Poster Presentation Australian Marine Sciences Association 2026 Conference

Reconstructing Shark Trajectories From Noisy Argos Telemetry Using Convex Optimisation (139483)

Jack N Jenkins 1
  1. School of Computing , Australian National University , Acton, ACT, Australia

Argos satellite telemetry is an important tool for studying marine animal movement, but the resulting locations are often irregularly spaced and contain high measurement uncertainty, making trajectory reconstruction difficult. This study evaluated whether convex optimisation could reconstruct plausible tiger shark (Galeocerdo cuvier) trajectories from noisy Argos data and compared its performance with standard state-space model (SSM) baselines.
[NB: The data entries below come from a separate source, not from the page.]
(** * Kharge: a daily expense ledger with Jalali dates (kharge.py)

    A shallow embedding of [kharge.py] and of the parts of its libraries
    (Python built-ins, [jdatetime], [datetime], [re], [pandas]) that the
    script calls, followed by theorems about the script's behaviour.

    Modelling conventions.
    - Python integers are [Z]; a Python float is idealised as an exact
      rational ([Q]) or NaN.  Amounts are finite: infinities, the rounding
      of float64 and the wrap-around of int64 sums are outside the model,
      and the statements about sums are made for amounts small enough for
      neither to occur.
    - A Python string is the [string] of the bytes of its UTF-8 encoding;
      a string is ASCII when every byte is below 128.
    - Python exceptions are values of [exn] carried by the [result] monad.
    - The development covers runs in which [import jdatetime] succeeded,
      so [ensure_jdatetime()] is a no-op, and in which writing
      [expenses.csv] succeeds.
    - [jdatetime], [pandas], [numpy] and [re] are libraries outside the
      repository.  The conversion arithmetic of [jdatetime] and the cell
      operations of [pandas] are written out.  Library functions that
      read or transform text ([jdatetime.date.fromisoformat],
      [pd.to_numeric] on a text, [str.strip], [re] with [IGNORECASE]) are
      parameters, each with the part of its behaviour the development
      relies on; so are the text Python prints for a float, the text
      [jdatetime] prints for [%Y], and numpy's argsort of the default
      kind.  A reference implementation of each text function, exact on
      ASCII text of the usual shape, serves the examples.
    - A DataFrame read from CSV is a [frame]: column names and rows that
      map column names to cells.  The session table is a list of
      [expense] rows whose text columns hold text or null and whose
      amount column holds numbers. *)

From Stdlib Require Import Ascii ZArith QArith Permutation Sorted.
From stdpp Require Import gmap strings list.

Open Scope Z_scope.

(** ** Exceptions and the error monad *)

Inductive exn : Type :=
| InvalidDateFormat            (* ValueError raised by jalali_to_gregorian *)
| MissingColumn (c : string)   (* ValueError raised by the import handler *)
| NanToInteger                 (* ValueError: cannot convert float NaN to integer *)
| KeyError (c : string)        (* row access to an absent label *)
| PatternError                 (* re.error: the filter text is no valid pattern *)
| ReadCsvError.                (* pd.read_csv cannot parse the file *)

Inductive result (A : Type) : Type :=
| Ok (a : A)
| Raise (e : exn).
Arguments Ok {A} a.
Arguments Raise {A} e.

#[global] Instance result_ret : MRet result := fun A a => Ok a.

#[global] Instance result_bind : MBind result := fun A B f x =>
  match x with
  | Ok a => f a
  | Raise e => Raise e
  end.

Definition is_ok {A : Type} (x : result A) : bool :=
  match x with Ok _ => true | Raise _ => false end.

(** ** Python numbers *)

Inductive num : Type :=
| Int (z : Z)
| Float (q : Q)
| NaN.

(** [bool(x)]: a number is falsy exactly when it equals zero; NaN is truthy. *)
Definition py_bool (n : num) : bool :=
  match n with
  | Int z => negb (z =? 0)
  | Float q => negb (Qeq_bool q 0)
  | NaN => true
  end.

(** [x or 0] *)
Definition py_or_0 (n : num) : num := if py_bool n then n else Int 0.

(** [int(x)]: truncation toward zero; [int(nan)] raises ValueError. *)
Definition py_int (n : num) : result Z :=
  match n with
  | Int z => Ok z
  | Float q => Ok (Z.quot (Qnum q) (Z.pos (Qden q)))
  | NaN => Raise NanToInteger
  end.

(** [x <= 0]; every comparison with NaN is false. *)
Definition py_le_0 (n : num) : bool :=
  match n with
  | Int z => z <=? 0
  | Float q => Qle_bool q 0
  | NaN => false
  end.

(** The rational value of a number, NaN counted as 0 (pandas [skipna]). *)
Definition num_value (n : num) : Q :=
  match n with
  | Int z => inject_Z z
  | Float q => q
  | NaN => 0%Q
  end.

Definition is_nan (n : num) : bool :=
  match n with NaN => true | _ => false end.

(** ** Python strings *)

Definition is_digit (c : ascii) : bool :=
  let n := N_of_ascii c in ((48 <=? n) && (n <=? 57))%N.

Definition digit_val (c : ascii) : Z := Z.of_N (N_of_ascii c) - 48.

Definition digit_char (d : Z) : ascii := ascii_of_N (Z.to_N (48 + d mod 10)).

Fixpoint int_of_digits (acc : Z) (s : string) : option Z :=
  match s with
  | EmptyString => Some acc
  | String c s' =>
      if is_digit c then int_of_digits (10 * acc + digit_val c) s' else None
  end.

(** A non-empty run of decimal digits. *)
Definition parse_uint (s : string) : option Z :=
  match s with
  | EmptyString => None
  | _ => int_of_digits 0 s
  end.

(** A run of decimal digits, possibly empty. *)
Fixpoint all_digits (s : string) : bool :=
  match s with
  | EmptyString => true
  | String c s' => is_digit c && all_digits s'
  end.

(** ["%02d" % z] and ["%04d" % z] for a field that fits its width. *)
Definition fmt2 (z : Z) : string :=
  String (digit_char (z / 10)) (String (digit_char z) EmptyString).

Definition fmt4 (z : Z) : string :=
  String (digit_char (z / 1000)) (String (digit_char (z / 100))
    (String (digit_char (z / 10)) (String (digit_char z) EmptyString))).

(** [str.isspace] on 8-bit characters: TAB, LF, VT, FF, CR, FS..US, space. *)
Definition is_space (c : ascii) : bool :=
  let n := N_of_ascii c in
  (((9 <=? n) && (n <=? 13)) || ((28 <=? n) && (n <=? 32)))%N.

Fixpoint lstrip (s : string) : string :=
  match s with
  | String c s' => if is_space c then lstrip s' else s
  | EmptyString => EmptyString
  end.

Fixpoint rstrip (s : string) : string :=
  match s with
  | EmptyString => EmptyString
  | String c s' =>
      match rstrip s' with
      | EmptyString => if is_space c then EmptyString else String c EmptyString
      | t => String c t
      end
  end.

(** A string of blanks only. *)
Fixpoint all_space (s : string) : bool :=
  match s with
  | EmptyString => true
  | String c s' => is_space c && all_space s'
  end.

(** [s.strip()] for ASCII text. *)
Definition ascii_strip (s : string) : string := rstrip (lstrip s).

(** Text made of ASCII characters only. *)
Fixpoint is_ascii (s : string) : bool :=
  match s with
  | EmptyString => true
  | String c s' => (N_of_ascii c <? 128)%N && is_ascii s'
  end.

(** [str.strip]: what the development relies on is its effect on ASCII
    text. *)
Class str_methods : Type := {
  strip : string -> string;
  strip_ascii : forall s, is_ascii s = true -> strip s = ascii_strip s
}.

(** Case folding of one character: A..Z to a..z. *)
Definition lower_char (c : ascii) : ascii :=
  let n := N_of_ascii c in
  if ((65 <=? n) && (n <=? 90))%N then ascii_of_N (n + 32) else c.

Fixpoint lower (s : string) : string :=
  match s with
  | EmptyString => EmptyString
  | String c s' => String (lower_char c) (lower s')
  end.

(** [field] contains [needle] as a substring, ASCII letter case ignored. *)
Definition icontains (needle field : string) : Prop :=
  exists pre post, lower field = pre +:+ lower needle +:+ post.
Using telemetry data from sharks tracked in Shark Bay, Western Australia, trajectories were reconstructed on 6-hour and 12-hour temporal grids using two convex formulations; an uncertainty-weighted quadratic model and a Huber penalty variant, both combined with a smoothness penalty and maximum-speed constraint. These convex formulations were compared with random walk, correlated random walk, and move-persistence SSM baselines. Performance across 46 trajectory segments was assessed using a whitened sum of squared error criterion based on Argos uncertainty ellipses. Under this criterion, the 6-hour convex quadratic model performed best overall, with the lowest mean rank across all trajectory segments and the highest number of first-place performances among the models compared. The results suggest that convex optimisation provides a useful and biologically interpretable alternative for trajectory reconstruction from noisy telemetry data when performance is assessed by uncertainty-weighted agreement with Argos observations.